_WORK REQUEST_
Each record should be written out exactly as given.

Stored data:
[Start of Attachment]

(** * ZenUI: theme store, style engine, element builder and modal lifecycle

    A shallow embedding of [src/index.js].  The module keeps three pieces of
    mutable state (the active theme, the style cache with its counter and
    stylesheet, and the document it builds nodes in); they are threaded
    explicitly through a state monad in which a JavaScript exception is the
    result [None] together with the state reached when it was thrown.

    The library runs on a render surface which rejects some of what it is
    handed: a rule text that does not parse, a name that is no element
    name, a key [dataset] does not take.  These verdicts are the
    surface's, not the library's; the state carries them as functions
    ([platform]), and what the library does after either verdict is
    modelled.

    Strings are strings of code units below 256.  A text with a code unit
    above 255, at which [btoa] throws, is outside the model. *)

From Stdlib Require Import Ascii String.
From stdpp Require Import base option list gmap sets strings pretty.

Local Open Scope string_scope.

(** ** JavaScript string primitives used by the source *)

Module Js.

(** [Array.prototype.join] on an array of strings. *)
Fixpoint join (sep : string) (l : list string) : string :=
  match l with
  | [] => ""
  | x :: r =>
      match r with
      | [] => x
      | _ :: _ => x +:+ sep +:+ join sep r
      end
  end.

Definition b64_alphabet : list ascii :=
  list_ascii_of_string
    "ABCDEFGHIJKLMNOPQRSTUVWXYZabcdefghijklmnopqrstuvwxyz0123456789+/".

Definition b64_char (n : N) : ascii :=
  default "="%char (b64_alphabet !! N.to_nat n).

(** Base-64 encoding of a byte sequence, three bytes to four characters,
    padded with [=]. *)
Fixpoint btoa_bytes (l : list N) : string :=
  match l with
  | [] => ""
  | [a] =>
      String (b64_char (a / 4))
        (String (b64_char ((a mod 4) * 16)) "==")
  | [a; b] =>
      String (b64_char (a / 4))
        (String (b64_char ((a mod 4) * 16 + b / 16))
           (String (b64_char ((b mod 16) * 4)) "="))
  | a :: b :: c :: r =>
      String (b64_char (a / 4))
        (String (b64_char ((a mod 4) * 16 + b / 16))
           (String (b64_char ((b mod 16) * 4 + c / 64))
              (String (b64_char (c mod 64)) (btoa_bytes r))))
  end%N.

(** [btoa] is defined on strings whose code units are below 256, which
    is what a Rocq [string] is. *)
Definition btoa (s : string) : string :=
  btoa_bytes (N_of_ascii <$> list_ascii_of_string s).

(** [s.replace(/[+/=]/g, '')] *)
Definition strip_b64_punct (s : string) : string :=
  string_of_list_ascii
    (filter (λ c, c ∉ ["+"%char; "/"%char; "="%char])
       (list_ascii_of_string s)).

(** [s.startsWith(p)] *)
Definition startsWith (p s : string) : bool := String.prefix p s.

(** [s.toLowerCase()] on code units below 256: A-Z, and the Latin-1
    capitals 0xC0-0xDE except the multiplication sign 0xD7. *)
Definition lower_char (c : ascii) : ascii :=
  let n := N_of_ascii c in
  if ((65 <=? n) && (n <=? 90)
      || (192 <=? n) && (n <=? 222) && negb (n =? 215))%N
  then ascii_of_N (n + 32) else c.

Definition toLowerCase (s : string) : string :=
  string_of_list_ascii (lower_char <$> list_ascii_of_string s).

(** ASCII lower case, which the render surface applies to the name of
    an element: A-Z only. *)
Definition ascii_lower_char (c : ascii) : ascii :=
  let n := N_of_ascii c in
  if ((65 <=? n) && (n <=? 90))%N then ascii_of_N (n + 32) else c.

Definition asciiLowerCase (s : string) : string :=
  string_of_list_ascii (ascii_lower_char <$> list_ascii_of_string s).

End Js.

(** ** Data model *)

Definition loc := positive.
Definition nid := positive.

(** A token of the theme: a literal.  The library stores numbers, tests
    them for truthiness and interpolates them into text, and never computes
    with them, so a number is carried by its rendering. *)
Inductive token :=
| TUndefined
| TNull
| TBool (b : bool)
| TNum (rendering : string)
| TStr (s : string).

(** [`${v}`] *)
Definition token_text (v : token) : string :=
  match v with
  | TUndefined => "undefined"
  | TNull => "null"
  | TBool true => "true"
  | TBool false => "false"
  | TNum r => r
  | TStr s => s
  end.

(** A category object ([colors], [spacing], ...) and a theme object, which
    maps category names to references to category objects.  Both kinds of
    object live in a store, because the source shares them:
    [{ ...defaultTheme }] and [{ ...activeTheme }] copy the references. *)
Abbreviation category := (gmap string token).
Abbreviation theme := (gmap string loc).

[End of Attachment]

_RESPONSE_
(** * ZenUI: theme store, style engine, element builder and modal lifecycle

    A shallow embedding of [src/index.js].  The module keeps three pieces of
    mutable state (the active theme, the style cache with its counter and
    stylesheet, and the document it builds nodes in); they are threaded
    explicitly through a state monad in which a JavaScript exception is the
    result [None] together with the state reached when it was thrown.

    The library runs on a render surface which rejects some of what it is
    handed: a rule text that does not parse, a name that is no element
    name, a key [dataset] does not take.  These verdicts are the
    surface's, not the library's; the state carries them as functions
    ([platform]), and what the library does after either verdict is
    modelled.

    Strings are strings of code units below 256.  A text with a code unit
    above 255, at which [btoa] throws, is outside the model. *)

From Stdlib Require Import Ascii String.
From stdpp Require Import base option list gmap sets strings pretty.

Local Open Scope string_scope.

(** ** JavaScript string primitives used by the source *)

Module Js.

(** [Array.prototype.join] on an array of strings. *)
Fixpoint join (sep : string) (l : list string) : string :=
  match l with
  | [] => ""
  | x :: r =>
      match r with
      | [] => x
      | _ :: _ => x +:+ sep +:+ join sep r
      end
  end.

Definition b64_alphabet : list ascii :=
  list_ascii_of_string
    "ABCDEFGHIJKLMNOPQRSTUVWXYZabcdefghijklmnopqrstuvwxyz0123456789+/".

Definition b64_char (n : N) : ascii :=
  default "="%char (b64_alphabet !! N.to_nat n).

(** Base-64 encoding of a byte sequence, three bytes to four characters,
    padded with [=]. *)
Fixpoint btoa_bytes (l : list N) : string :=
  match l with
  | [] => ""
  | [a] =>
      String (b64_char (a / 4))
        (String (b64_char ((a mod 4) * 16)) "==")
  | [a; b] =>
      String (b64_char (a / 4))
        (String (b64_char ((a mod 4) * 16 + b / 16))
           (String (b64_char ((b mod 16) * 4)) "="))
  | a :: b :: c :: r =>
      String (b64_char (a / 4))
        (String (b64_char ((a mod 4) * 16 + b / 16))
           (String (b64_char ((b mod 16) * 4 + c / 64))
              (String (b64_char (c mod 64)) (btoa_bytes r))))
  end%N.

(** [btoa] is defined on strings whose code units are below 256, which
    is what a Rocq [string] is. *)
Definition btoa (s : string) : string :=
  btoa_bytes (N_of_ascii <$> list_ascii_of_string s).

(** [s.replace(/[+/=]/g, '')] *)
Definition strip_b64_punct (s : string) : string :=
  string_of_list_ascii
    (filter (λ c, c ∉ ["+"%char; "/"%char; "="%char])
       (list_ascii_of_string s)).

(** [s.startsWith(p)] *)
Definition startsWith (p s : string) : bool := String.prefix p s.

(** [s.toLowerCase()] on code units below 256: A-Z, and the Latin-1
    capitals 0xC0-0xDE except the multiplication sign 0xD7. *)
Definition lower_char (c : ascii) : ascii :=
  let n := N_of_ascii c in
  if ((65 <=? n) && (n <=? 90)
      || (192 <=? n) && (n <=? 222) && negb (n =? 215))%N
  then ascii_of_N (n + 32) else c.

Definition toLowerCase (s : string) : string :=
  string_of_list_ascii (lower_char <$> list_ascii_of_string s).

(** ASCII lower case, which the render surface applies to the name of
    an element: A-Z only. *)
Definition ascii_lower_char (c : ascii) : ascii :=
  let n := N_of_ascii c in
  if ((65 <=? n) && (n <=? 90))%N then ascii_of_N (n + 32) else c.

Definition asciiLowerCase (s : string) : string :=
  string_of_list_ascii (ascii_lower_char <$> list_ascii_of_string s).

End Js.

(** ** Data model *)

Definition loc := positive.
Definition nid := positive.

(** A token of the theme: a literal.  The library stores numbers, tests
    them for truthiness and interpolates them into text, and never computes
    with them, so a number is carried by its rendering. *)
Inductive token :=
| TUndefined
| TNull
| TBool (b : bool)
| TNum (rendering : string)
| TStr (s : string).

(** [`${v}`] *)
Definition token_text (v : token) : string :=
  match v with
  | TUndefined => "undefined"
  | TNull => "null"
  | TBool true => "true"
  | TBool false => "false"
  | TNum r => r
  | TStr s => s
  end.

(** A category object ([colors], [spacing], ...) and a theme object, which
    maps category names to references to category objects.  Both kinds of
    object live in a store, because the source shares them:
    [{ ...defaultTheme }] and [{ ...activeTheme }] copy the references. *)
Abbreviation category := (gmap string token).
Abbreviation theme := (gmap string loc).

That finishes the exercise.